- EXERCISE
Write out exactly the lines of the entries below from the one holding "else Some n) None common_names." to the one holding "if service =? DIAG_SERVICE then", inclusive, and leave out all other lines.

Items listed in a dataset
- - - -

(* ===== verification/QrtrTools.v ===== *)
(** * The command-line tools of qrtr (src/qcom/qrtr)

    qrtr-lookup (src/lookup.c) asks the name server for services and prints them,
    qrtr-cfg (src/cfg.c, src/addr.c) sets the address of the node through
    rtnetlink; both log with lib/logging.c.  System calls answer through
    arguments; the processor is little endian, so [cpu_to_le32] is the identity. *)

From Stdlib Require Import ZArith Lia.
From stdpp Require Import base list numbers strings.
From S2P Require Import Prelude CLib Packet.

(** ** Logging (logging.c) *)

Record log_state : Type := MkLog { current_tag : list Z; min_priority : Z; logging_to_syslog : bool }.

Definition LOG_EMERG : Z := 0.
Definition LOG_INFO : Z := 6.
Definition LOG_DEBUG : Z := 7.
Definition QLOG_BUF_SIZE : nat := 512.

Definition qlog_setup (tag : list Z) (use_syslog : bool) (l : log_state) : log_state :=
  MkLog tag (min_priority l) use_syslog.

Definition qlog_set_min_priority (priority : Z) (l : log_state) : log_state :=
  if (priority <? LOG_EMERG) || (LOG_DEBUG <? priority) then l
  else MkLog (current_tag l) priority (logging_to_syslog l).

Definition get_priority_string (priority : Z) : string :=
  match priority with
  | 0 => "EMERG" | 1 => "ALERT" | 2 => "CRIT" | 3 => "ERROR" | 4 => "WARNING" | 5 => "NOTICE" | 6 => "INFO" | 7 => "DEBUG"
  | _ => ""
  end.

(** Where a message goes: to the system log, or as a line to stderr. *)
Inductive log_event : Type := LogSyslog (priority : Z) (msg : list Z) | LogStderr (line : list Z).

(** [msg] is the message with its arguments put in. *)
Definition qlog (l : log_state) (priority : Z) (msg : list Z) : option log_event :=
  if min_priority l <? priority then None
  else if logging_to_syslog l then Some (LogSyslog priority msg)
  else Some (LogStderr (bytes_of_string (get_priority_string priority) ++ 32 :: current_tag l ++ [58; 32] ++ take (QLOG_BUF_SIZE - 1) msg ++ [10])).

(** ** qrtr-lookup (lookup.c) *)

Definition DIAG_SERVICE : Z := 4097.

(** Service, filter for the instance, name. *)
Definition common_names : list (Z * Z * string) :=
  [(0, 0, "Control service");
   (1, 0, "Wireless Data Service");
   (2, 0, "Device Management Service");
   (3, 0, "Network Access Service");
   (4, 0, "Quality Of Service service");
   (5, 0, "Wireless Messaging Service");
   (6, 0, "Position Determination Service");
   (7, 0, "Authentication service");
   (8, 0, "AT service");
   (9, 0, "Voice service");
   (10, 0, "Card Application Toolkit service (v2)");
   (11, 0, "User Identity Module service");
   (12, 0, "Phonebook Management service");
   (13, 0, "QCHAT service");
   (14, 0, "Remote file system service");
   (15, 0, "Test service");
   (16, 0, "Location service (~ PDS v2)");
   (17, 0, "Specific absorption rate service");
   (18, 0, "IMS settings service");
   (19, 0, "Analog to digital converter driver service");
   (20, 0, "Core sound driver service");
   (21, 0, "Modem embedded file system service");
   (22, 0, "Time service");
   (23, 0, "Thermal sensors service");
   (24, 0, "Thermal mitigation device service");
   (25, 0, "Service access proxy service");
   (26, 0, "Wireless data administrative service");
   (27, 0, "TSYNC control service");
   (28, 0, "Remote file system access service");
   (29, 0, "Circuit switched videotelephony service");
   (30, 0, "Qualcomm mobile access point service");
   (31, 0, "IMS presence service");
   (32, 0, "IMS videotelephony service");
   (33, 0, "IMS application service");
   (34, 0, "Coexistence service");
   (36, 0, "Persistent device configuration service");
   (38, 0, "Simultaneous transmit service");
   (39, 0, "Bearer independent transport service");
   (40, 0, "IMS RTP service");
   (41, 0, "RF radiated performance enhancement service");
   (42, 0, "Data system determination service");
   (43, 0, "Subsystem control service");
   (49, 0, "IPA control service");
   (51, 0, "CoreSight remote tracing service");
   (52, 0, "Dynamic Heap Memory Sharing");
   (64, 0, "Service registry locator service");
   (66, 0, "Service registry notification service");
   (69, 0, "ATH10k WLAN firmware service");
   (224, 0, "Card Application Toolkit service (v1)");
   (225, 0, "Remote Management Service");
   (226, 0, "Open Mobile Alliance device management service");
   (312, 0, "QBT1000 Ultrasonic Fingerprint Sensor service");
   (769, 0, "SLIMbus control service");
   (771, 0, "Peripheral Access Control Manager service");
   (DIAG_SERVICE, 0, "DIAG service")].

Definition diag_instance_base_str (instance_base : Z) : string :=
  match instance_base with
  | 0 => "MODEM" | 1 => "LPASS" | 2 => "WCNSS" | 3 => "SENSORS" | 4 => "CDSP" | 5 => "WDSP" | _ => "<unk>"
  end.

Definition diag_instance_str (instance : Z) : string :=
  match instance with
  | 0 => "CNTL" | 1 => "CMD" | 2 => "DATA" | 3 => "DCI_CMD" | 4 => "DCI" | _ => "<unk>"
  end.

(** What [snprintf] leaves in a buffer of [size] bytes. *)
Definition get_diag_instance_info (size : nat) (instance : Z) : list Z :=
  take (size - 1) (bytes_of_string (diag_instance_base_str (Z.shiftr instance 6)) ++ 58
    :: bytes_of_string (diag_instance_str (Z.land instance 63))).

(** The number and [*rcp]. *)
Definition read_num_le (str : list Z) (rc : Z) : Z * Z :=
  if negb (rc =? 0) then (0, rc)
  else
    let '(ret, e, erange) := strtoul 0 str in
    (u32 ret, if (erange : bool) || negb (bool_decide (e = [])) then -1 else 0).

(** The arguments behind the name of the program: service and instance, [None]
    when the usage is printed.  The instance is read first. *)
Definition lookup_args (args : list (list Z)) : option (Z * Z) :=
  let '(service, instance, rc) :=
    match args with
    | [] => (0, 0, 0)
    | [a1] => let '(service, rc) := read_num_le a1 0 in (service, 0, rc)
    | [a1; a2] => let '(instance, rc) := read_num_le a2 0 in let '(service, rc) := read_num_le a1 rc in (service, instance, rc)
    | _ => (0, 0, -1)
    end in
  if rc =? 0 then Some (service, instance) else None.

(** The loop over the names; later entries override earlier ones. *)
Definition find_name (service instance : Z) : option string :=
  foldl (fun name entry =>
           let '(s, ifilter, n) := entry in
           if negb (service =? s) then name
           else if negb (instance =? 0) && negb (Z.land instance ifilter =? ifilter) then name
           else Some n) None common_names.

(** A conversion of [printf] with a width: blanks in front. *)
Definition pad (width : nat) (s : list Z) : list Z := replicate (width - length s) 32 ++ s.

(** [%<width>d] of an unsigned number. *)
Definition fmt_d (width : nat) (z : Z) : list Z := pad width (sprintf_d (s32 z)).

(** The line printed for a packet. *)
Definition lookup_line (p : qrtr_ctrl_pkt) : list Z :=
  let service := pk_service p in
  let version := Z.land (pk_instance p) 255 in
  let instance := Z.shiftr (pk_instance p) 8 in
  let name := bytes_of_string (default "<unknown>" (find_name service instance)) in
  if service =? DIAG_SERVICE then
    fmt_d 9 service ++ 32 :: pad 7 (bytes_of_string "N/A") ++ 32 :: fmt_d 8 (pk_instance p) ++ 32 :: fmt_d 4 (pk_node p)
      ++ 32 :: fmt_d 5 (pk_port p) ++ 32 :: name ++ [32; 40] ++ get_diag_instance_info 24 (pk_instance p) ++ [41; 10]
  else
    fmt_d 9 service ++ 32 :: fmt_d 7 version ++ 32 :: fmt_d 8 instance ++ 32 :: fmt_d 4 (pk_node p)
      ++ 32 :: fmt_d 5 (pk_port p) ++ 32 :: name ++ [10].

(** The loop over the packets received: [rx] are the results of [recv], its result
    and the bytes; behind them it times out.  The lines printed and the exit
    status. *)
Fixpoint lookup_loop (rx : list (Z * list Z)) : list (list Z) * Z :=
  match rx with
  | [] => ([], 1)
  | (len, bytes) :: rx' =>
      if len <=? 0 then ([], if len <? 0 then 1 else 0)
      else
        let p := ctrl_pkt_of_bytes bytes in
        if (len <? sizeof_ctrl_pkt) || negb (cmd p =? QRTR_TYPE_NEW_SERVER) then lookup_loop rx'
        else if (pk_service p =? 0) && (pk_instance p =? 0) && (pk_node p =? 0) && (pk_port p =? 0) then ([], 0)
        else let '(lines, status) := lookup_loop rx' in (lookup_line p :: lines, status)
  end.

Definition lookup_header : list Z := bytes_of_string "  Service Version Instance Node  Port" ++ [10].

(** The whole program: what it sent, the lines printed and the exit status;
    [sock], [g], [rc_opt] and [rc_send] are the answers of the system calls. *)
Definition lookup_main (args : list (list Z)) (sock : Z) (g : sockname) (rc_opt rc_send : Z) (rx : list (Z * list Z))
    : list syscall * list (list Z) * Z :=
  match lookup_args args with
  | None => ([], [], 1)
  | Some (service, instance) =>
      if sock <? 0 then ([], [], 1)
      else
        match qrtr_getname g with
        | None => ([], [], 1)
        | Some sq =>
            let sq := MkSq (sq_family sq) (sq_node sq) QRTR_PORT_CTRL in
            if negb (rc_opt =? 0) then ([], [], 1)
            else
              let sent := [Sendto sq (ctrl_pkt_bytes (MkPkt QRTR_TYPE_NEW_LOOKUP service instance 0 0))] in
              if rc_send <? 0 then (sent, [], 1)
              else let '(lines, status) := lookup_loop rx in (sent, lookup_header :: lines, status)
        end
  end.

(** ** qrtr-cfg (cfg.c, addr.c) *)

(** The netlink request: header, [struct ifaddrmsg] and the attribute with the
    address, as they lie in the buffer that is sent. *)
Definition NLM_F_REQUEST : Z := 1.
Definition NLM_F_ACK : Z := 4.
Definition NLMSG_ERROR : Z := 2.
Definition RTM_NEWADDR : Z := 20.
Definition IFA_LOCAL : Z := 2.

Definition addr_request (addr : Z) : list Z :=
  le_bytes 4 32 ++ le_bytes 2 RTM_NEWADDR ++ le_bytes 2 (Z.lor NLM_F_REQUEST NLM_F_ACK) ++ le_bytes 4 0 ++ le_bytes 4 0
  ++ le_bytes 1 AF_QIPCRTR ++ le_bytes 1 0 ++ le_bytes 1 0 ++ le_bytes 1 0 ++ le_bytes 4 0
  ++ le_bytes 2 8 ++ le_bytes 2 IFA_LOCAL ++ le_bytes 4 addr.

(** What the kernel answers to the calls of [qrtr_set_address]; the response is
    its type and error. *)
Record addr_env : Type := MkAddrEnv
  { ae_sock : Z; ae_getname : sockname; ae_nlsock : Z; ae_send : Z; ae_recv : Z; ae_type : Z; ae_error : Z }.

(** What the program does: nothing as the address is set, the request and an
    exit status (0 when it goes on). *)
Inductive addr_result : Type := AddrSame | AddrFailed (status : Z) | AddrSent (request : list Z) (status : Z).

Definition qrtr_set_address (e : addr_env) (addr : Z) : addr_result :=
  if ae_sock e <? 0 then AddrFailed 1
  else if gs_rc (ae_getname e) <? 0 then AddrFailed 1
  else if (gs_sl (ae_getname e) =? sizeof_sockaddr_qrtr) && (sq_node (gs_sq (ae_getname e)) =? addr) then AddrSame
  else if ae_nlsock e <? 0 then AddrFailed 1
  else if ae_send e <? 0 then AddrSent (addr_request addr) 1
  else if ae_recv e <? 0 then AddrSent (addr_request addr) 1
  else if (ae_type e =? NLMSG_ERROR) && negb (ae_error e =? 0) then AddrSent (addr_request addr) 1
  else AddrSent (addr_request addr) 0.

(** The address on the command line, [None] when the usage is printed. *)
Definition cfg_args (args : list (list Z)) : option Z :=
  match args with
  | [a] =>
      let '(addrul, ep, _) := strtoul 10 a in
      if bool_decide (a = []) || negb (bool_decide (ep = [])) || (UINT_MAX <=? addrul) then None else Some (u32 addrul)
  | _ => None
  end.

Definition cfg_main (e : addr_env) (args : list (list Z)) : addr_result :=
  match cfg_args args with None => AddrFailed 1 | Some addr => qrtr_set_address e addr end.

- - - -

- SOLUTION TO THIS TASK
           else Some n) None common_names.

(** A conversion of [printf] with a width: blanks in front. *)
Definition pad (width : nat) (s : list Z) : list Z := replicate (width - length s) 32 ++ s.

(** [%<width>d] of an unsigned number. *)
Definition fmt_d (width : nat) (z : Z) : list Z := pad width (sprintf_d (s32 z)).

(** The line printed for a packet. *)
Definition lookup_line (p : qrtr_ctrl_pkt) : list Z :=
  let service := pk_service p in
  let version := Z.land (pk_instance p) 255 in
  let instance := Z.shiftr (pk_instance p) 8 in
  let name := bytes_of_string (default "<unknown>" (find_name service instance)) in
  if service =? DIAG_SERVICE then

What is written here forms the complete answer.